For its first American broadcast on January 18, 2007 on NBC, "The Return" aired to an estimated 10.15 million viewers according to Nielsen Media Research. It was positively received by television critics, with several focusing on the character development of Angela Martin (Angela Kinsey). Along with "Traveling Salesmen", NBC later re-broadcast "The Return" as a combined hour-long episode as part of their sweeps week. As a result, both episodes underwent editing which included the addition of four minutes of previously unseen footage.

==Plot==
Having quit Dunder Mifflin, Dwight Schrute settles for a job at Staples. Andy Bernard relishes the thought of becoming Michael Scott's new Number Three and begins to pester Michael for attention. When Andy begins to irritate his co-workers, Jim Halpert, after getting no support from Karen Filippelli or Ryan Howard, recruits Pam Beesly to play a prank on Andy by hiding his cell phone (which plays "Rockin' Robin", sung a cappella by Andy himself) in the ceiling and continually calling it.

Meanwhile, Oscar Martinez returns to the office from his leave of absence, and Michael wants to celebrate by asking the Party Planning Committee to throw a Mexican-themed fiesta that includes firecrackers, a chihuahua and a donkey. Later, as Jim and Pam continue to call Andy's hidden cell phone, he is pushed over the edge by the combination of Jim and Pam's prank and Michael's rejection of his friendship, and in a fit of rage punches a hole in the wall.

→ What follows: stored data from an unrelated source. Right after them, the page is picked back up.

(** The ways the request writer ends. *)
Lemma print_request_cases timestamp method path headers body self :
  let tr := print_request timestamp method path headers body self in
  let before := incr_request_count self in
  let lines := request_head before timestamp method path
                 ++ header_lines before headers ++ body_header_line body in
  match tr_result tr with
  | Ok _ =>
      exists rest,
        tr_printed tr = lines ++ rest ++ [[]] /\ (length rest <= 1)%nat
  | Raise e =>
      (exists k, tr_printed tr = take k lines)
      /\ (e = UnicodeEncodeError \/ e = TypeError \/ e = DictSliceError
          \/ exists bytes body_text,
               body = Some bytes /\ decode_utf8 bytes = Some body_text
               /\ json_loads body_text = Raise e)
  end.
Proof.
  cbv zeta. rewrite print_request_eq. cbv zeta.
  set (lines := request_head _ _ _ _ ++ _).
  destruct (print_all lines []) as [[r|e] printed] eqn:E.
  - apply print_all_ok in E as [-> _]. cbn [app].
    assert (forall tr : trace,
               (tr_result tr = Ok tt ->
                exists line, tr_printed tr = lines ++ [line; []]) ->
               (forall e, tr_result tr = Raise e -> tr_printed tr = lines) ->
               match tr_result tr with
               | Ok _ =>
                   exists rest,
                     tr_printed tr = lines ++ rest ++ [[]] /\ (length rest <= 1)%nat
               | Raise e => exists k, tr_printed tr = take k lines
               end) as Hstep.
    { intros tr Hok Hraise. destruct (tr_result tr) as [[]|e].
      - destruct (Hok eq_refl) as [line ->]. by exists [line].
      - exists (length lines). rewrite firstn_all. by apply (Hraise e). }
    destruct body as [[|b bs]|].
    1, 3: cbn [tr_result tr_printed]; exists []; by split; [|cbn; lia].
    destruct (decode_utf8 (b :: bs)) as [body_text|] eqn:Hd.
    + pose proof (print_text_body_returned lines body_text (incr_request_count self))
        as Hok.
      pose proof (print_text_body_raised lines body_text (incr_request_count self))
        as Hraise.
      specialize (Hstep (print_text_body lines body_text (incr_request_count self))
                        Hok (fun e H => proj1 (Hraise e H))).
      destruct (tr_result (print_text_body lines body_text (incr_request_count self)))
        as [[]|e]; [done|]. split; [done|].
      destruct (Hraise e eq_refl) as [_ [?|[?|[?|?]]]]; auto.
      do 3 right. by exists (b :: bs), body_text.
    + unfold print_body. destruct (stdout_encodes _); cbn [tr_result tr_printed].
      * by exists [binary_placeholder (b :: bs)]; split; [|cbn; lia].
      * split; [|by left]. exists (length lines). by rewrite firstn_all.
  - apply print_all_raise in E as (-> & k & text & -> & _). cbn [tr_result tr_printed app].
    split; [by exists k | by left].
Qed.
Lemma process_keeps_phase (sinf : float -> float) (self : SineOscillator) :
  phase_invariant (angle self) -> step_invariant (angleStep self) ->
  phase_invariant (angle (snd (process sinf self))).
Proof.
  intros [Na La] [Ns Ls]. unfold process. cbn [snd angle].
  destruct (add_nonneg (angle self) (angleStep self) 13107200 (-20) Na Ns
              ltac:(reflexivity) ltac:(lia)) as [Nr Lr].
  { unfold pos32 in *.
    change (2 ^ (-21 + 200)) with (2 ^ 179) in *.
    change (2 ^ (-20 + 200)) with (2 * 2 ^ 179).
    assert (0 < 2 ^ 179) by (apply Z.pow_pos_nonneg; lia). lia. }
  set (r := F32.add (angle self) (angleStep self)) in *.
  rewrite TWO_PI_value. unfold F32.ge, SFleb.
  destruct (valid32_canonical _ _ _ TWO_PI_valid) as [CT _].
  destruct Nr as [|m e V].
  - cbn [SFcompare]. split; [constructor|]. cbn [scaled32].
    apply pos32_pos. lia.
  - destruct (valid32_canonical _ _ _ V) as [C _].
    rewrite (compare32 13176795 m (-21) e CT C).
    cbn [scaled32 cond_Zopp] in Lr. fold (pos32 m e) in Lr.
    destruct (Z.compare_spec (pos32 13176795 (-21)) (pos32 m e)) as [Q|Q|Q].
    + destruct (sub_nonneg (S754_finite false m e) 13176795 (-21)
                  13107200 (-21) ltac:(now constructor) TWO_PI_valid
                  ltac:(reflexivity) ltac:(lia)) as [N' L'].
      * cbn [scaled32 cond_Zopp]. fold (pos32 m e). lia.
      * cbn [scaled32 cond_Zopp]. fold (pos32 m e). rewrite <- Q.
        rewrite Z.sub_diag. apply pos32_pos. lia.
      * split; [exact N'|]. eapply Z.le_lt_trans; [exact L'|].
        unfold pos32. apply Z.mul_lt_mono_pos_r; [|lia].
        apply Z.pow_pos_nonneg; lia.
    + destruct (sub_nonneg (S754_finite false m e) 13176795 (-21)
                  13107200 (-21) ltac:(now constructor) TWO_PI_valid
                  ltac:(reflexivity) ltac:(lia)) as [N' L'].
      * cbn [scaled32 cond_Zopp]. fold (pos32 m e). lia.
      * cbn [scaled32 cond_Zopp]. fold (pos32 m e).
        unfold pos32 in *.
        change (2 ^ (-21 + 200)) with (2 ^ 179) in *.
        change (2 ^ (-20 + 200)) with (2 * 2 ^ 179) in *.
        assert (0 < 2 ^ 179) by (apply Z.pow_pos_nonneg; lia). lia.
      * split; [exact N'|]. eapply Z.le_lt_trans; [exact L'|].
        unfold pos32. apply Z.mul_lt_mono_pos_r; [|lia].
        apply Z.pow_pos_nonneg; lia.
    + split; [now constructor|]. cbn [scaled32 cond_Zopp].
      fold (pos32 m e). lia.
Qed.

Lemma SineOscillator_new_step (freq amp : float) :
  F32.valid freq = true ->
  F32.lt (S754_zero false) freq = true ->
  F32.lt freq (F32.of_Z 22050) = true ->
  step_invariant (angleStep (SineOscillator_new freq amp)).
Proof.
  intros V P L. cbn [SineOscillator_new angleStep]. unfold step_invariant.
  rewrite NYQUIST_value in L.
  destruct freq as [s|s| |s m e]; try discriminate.
  - destruct s; discriminate.
  - destruct s; [discriminate|].
    destruct (valid32_canonical _ _ _ V) as [C _].
    assert (CN : canonical32 11289600 (-9)) by reflexivity.
    unfold F32.lt, SFltb in L. rewrite (compare32 m 11289600 e (-9) C CN) in L.
    destruct (Z.compare_spec (pos32 m e) (pos32 11289600 (-9))) as [Q|Q|Q];
      try discriminate.
    destruct (mul_TWO_PI m e V Q) as [Np Lp].
    now apply div_SAMPLE_RATE.
Qed.

Lemma after_keeps_phase (sinf : float -> float) (n : nat)
  (self : SineOscillator) :
  phase_invariant (angle self) -> step_invariant (angleStep self) ->
  phase_invariant (angle (after sinf n self)).
Proof.
  intros Ha Hs. induction n as [|n IH]; [exact Ha|].
  unfold after in *. rewrite Nat.iter_succ.
  apply process_keeps_phase; [exact IH|].
  fold (after sinf n self).
  destruct (after_fixed sinf n self) as (_ & _ & ->). exact Hs.
Qed.

(** C5: for every frequency [f] with [0 < f < 44100 / 2] and starting
    phase 0, the phase angle is in [[0, 2 pi)] after every number of
    [process] calls, whatever the sine returns: it is a finite value that
    compares [>= 0] and [< TWO_PI] and lies below 6.2831853. *)
Theorem phase_stays_in_range (sinf : float -> float) (freq amp : float)
  (n : nat) :
  F32.valid freq = true ->
  F32.lt (S754_zero false) freq = true ->
  F32.lt freq (F32.of_Z 22050) = true ->
  phase_in_range (angle (after sinf n (SineOscillator_new freq amp))).
Proof.
  intros V P L. apply phase_invariant_in_range, after_keeps_phase.
  - split; [constructor|]. cbn [SineOscillator_new angle scaled32].
    apply pos32_pos. lia.
  - now apply SineOscillator_new_step.
Qed.

Lemma phase_stays_in_range_witness :
  phase_in_range
    (angle (after (fun _ => S754_zero false) 100
              (SineOscillator_new FREQUENCY AMPLITUDE))).
Proof.
  apply (phase_stays_in_range (fun _ => S754_zero false) FREQUENCY AMPLITUDE
           100); reflexivity.
Defined.

(** ** The whole program, with a sine that stays in range *)

Lemma ONE_value : F32.of_Z 1 = S754_finite false 8388608 (-23).
Proof. reflexivity. Qed.

(** Half of a value of magnitude at most 1 has magnitude at most 1. *)
Lemma mul_AMPLITUDE (y : float) :
  F32.valid y = true ->
  F32.le (SFabs y) (F32.of_Z 1) = true ->
  F32.valid (F32.mul AMPLITUDE y) = true /\
  F32.le (SFabs (F32.mul AMPLITUDE y)) (F32.of_Z 1) = true.
Proof.
  intros V L. rewrite ONE_value in *.
  assert (C1 : canonical32 8388608 (-23)) by reflexivity.
  destruct y as [s|s| |s m e]; try discriminate.
  - split; reflexivity.
  - destruct (valid32_canonical _ _ _ V) as [C _].
    pose proof (canonical32_digits _ _ C) as (_ & E & _).
    unfold F32.le, SFleb in L. cbn [SFabs] in L.
    rewrite (compare32 m 8388608 e (-23) C C1) in L.
    assert (Lv : pos32 m e <= pos32 8388608 (-23)).
    { destruct (Z.compare_spec (pos32 m e) (pos32 8388608 (-23)));
        try discriminate; lia. }
    unfold AMPLITUDE, F32.mul. cbn [SFmul xorb].
    assert (P : 0 < 2 ^ (e + 176)) by (apply Z.pow_pos_nonneg; lia).
    assert (Vx : Zpos (8388608 * m) * 2 ^ (-24 + e + 200) <
                 pos32 8388608 (-23)).
    { unfold pos32 in *. rewrite Pos2Z.inj_mul.
      replace (-24 + e + 200) with (e + 176) by lia.
      replace (e + 200) with (e + 176 + 24) in Lv by lia.
      rewrite Z.pow_add_r in Lv by lia.
      change (2 ^ (-23 + 200)) with (2 ^ 153 * 2 ^ 24) in *.
      change (2 ^ 24) with 16777216 in *.
      assert (0 < 2 ^ 153) by (apply Z.pow_pos_nonneg; lia). nia. }
    assert (Dm : 24 <= Zdigits2 (Zpos (8388608 * m))).
    { rewrite Zdigits2_log2 by lia.
      assert (Z.log2 8388608 <= Z.log2 (Zpos (8388608 * m)))
        by (apply Z.log2_le_mono; lia).
      change (Z.log2 8388608) with 23 in *. lia. }
    destruct (round_aux_upper s (Zpos (8388608 * m)) (-24 + e) loc_Exact
                8388608 (-23)) as [->|(M & e' & -> & VM & LM)];
      try lia; try reflexivity.
    + rewrite fexp32. lia.
    + pose proof (digits_exp_mono (Zpos (8388608 * m)) (-24 + e) 8388608
                    (-23) ltac:(lia) ltac:(lia) ltac:(lia) ltac:(lia)) as Mo.
      change (Zpos (digits2_pos 8388608)) with 24 in Mo.
      rewrite fexp32. lia.
    + split; reflexivity.
    + split; [exact VM|]. destruct (valid32_canonical _ _ _ VM) as [CM _].
      unfold F32.le, SFleb. cbn [SFabs].
      rewrite (compare32 M 8388608 e' (-23) CM C1).
      destruct (Z.compare_spec (pos32 M e') (pos32 8388608 (-23)));
        try reflexivity. lia.
Qed.

(** A sample of magnitude at most 1 is stored, as a value of magnitude at
    most 32767. *)
Lemma addSample_unit (self : WavWriter) (sample : float) :
  maxAmplitude self = maxAmplitude WavWriter_new ->
  F32.valid sample = true ->
  F32.le (SFabs sample) (F32.of_Z 1) = true ->
  exists v : Z,
    addSample self sample = Normal (push_back self v) /\
    - 32767 <= v <= 32767.
Proof.
  intros A V L. rewrite ONE_value in L.
  destruct sample as [s|s| |s m e]; try discriminate L.
  - exists 0. split; [now apply addSample_zero | lia].
  - rewrite <- ONE_value in L.
    destruct (scaled_in_range s m e V L) as [_ T].
    exists (scaled_trunc s m e). split; [|exact T].
    rewrite (addSample_finite self s m e A V). cbv zeta.
    replace ((INT16_MIN <=? scaled_trunc s m e) &&
             (scaled_trunc s m e <=? INT16_MAX)) with true; [reflexivity|].
    symmetry. apply andb_true_intro. unfold INT16_MIN, INT16_MAX.
    split; apply Z.leb_le; lia.
Qed.

(** With such a sine, the sample loop runs to completion: every cast is
    defined and every stored sample is an [int16_t]. *)
Lemma generate_defined (sinf : float -> float) (n : nat)
  (oscillator : SineOscillator) (writer : WavWriter) :
  sine_in_range sinf ->
  phase_invariant (angle oscillator) ->
  step_invariant (angleStep oscillator) ->
  amplitude oscillator = AMPLITUDE ->
  maxAmplitude writer = maxAmplitude WavWriter_new ->
  Forall in_int16 (buffer writer) ->
  exists writer' : WavWriter,
    generate sinf n oscillator writer = Normal writer' /\
    List.length (buffer writer') = (List.length (buffer writer) + n)%nat /\
    Forall in_int16 (buffer writer') /\
    maxAmplitude writer' = maxAmplitude WavWriter_new.
Proof.
  intro Hs. revert oscillator writer.
  induction n as [|n IH]; intros oscillator writer Pa Ps Am Mx Fb.
  - exists writer. cbn [generate]. rewrite Nat.add_0_r. now repeat split.
  - cbn [generate].
    destruct (process sinf oscillator) as [sample oscillator'] eqn:Ep.
    assert (E1 : sample = F32.mul AMPLITUDE (sinf (angle oscillator))).
    { unfold process in Ep. injection Ep as <- _. now rewrite Am. }
    assert (E2 : oscillator' = snd (process sinf oscillator))
      by now rewrite Ep.
    destruct (Hs _ (phase_invariant_in_range _ Pa)) as [Vy Ly].
    destruct (mul_AMPLITUDE _ Vy Ly) as [Vs Ls]. rewrite <- E1 in Vs, Ls.
    destruct (addSample_unit writer sample Mx Vs Ls) as (v & -> & Bv).
    destruct (IH oscillator' (push_back writer v)) as (w' & G & Len & F & M).
    + rewrite E2. now apply process_keeps_phase.
    + rewrite E2. exact Ps.
    + rewrite E2. exact Am.
    + exact Mx.
    + cbn [push_back buffer]. apply Forall_app. split; [exact Fb|].
      constructor; [|constructor].
      unfold in_int16, INT16_MIN, INT16_MAX. lia.
    + exists w'. split; [exact G|]. split; [|now split].
      rewrite Len. cbn [push_back buffer]. rewrite length_app. cbn. lia.
Qed.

When Angela Martin finally reveals to Michael that she was the cause of Dwight's secret visit to Corporate, Michael realizes his error in forcing Dwight out and goes to Staples to ask him to return to Dunder Mifflin. Angela was worried that Michael would realize the two were involved in a romantic relationship, but Michael believes that Dwight saved Angela out of loyalty to the company. Dwight returns to the office and, much to his delight, thinks Oscar's welcome back party is actually meant for him.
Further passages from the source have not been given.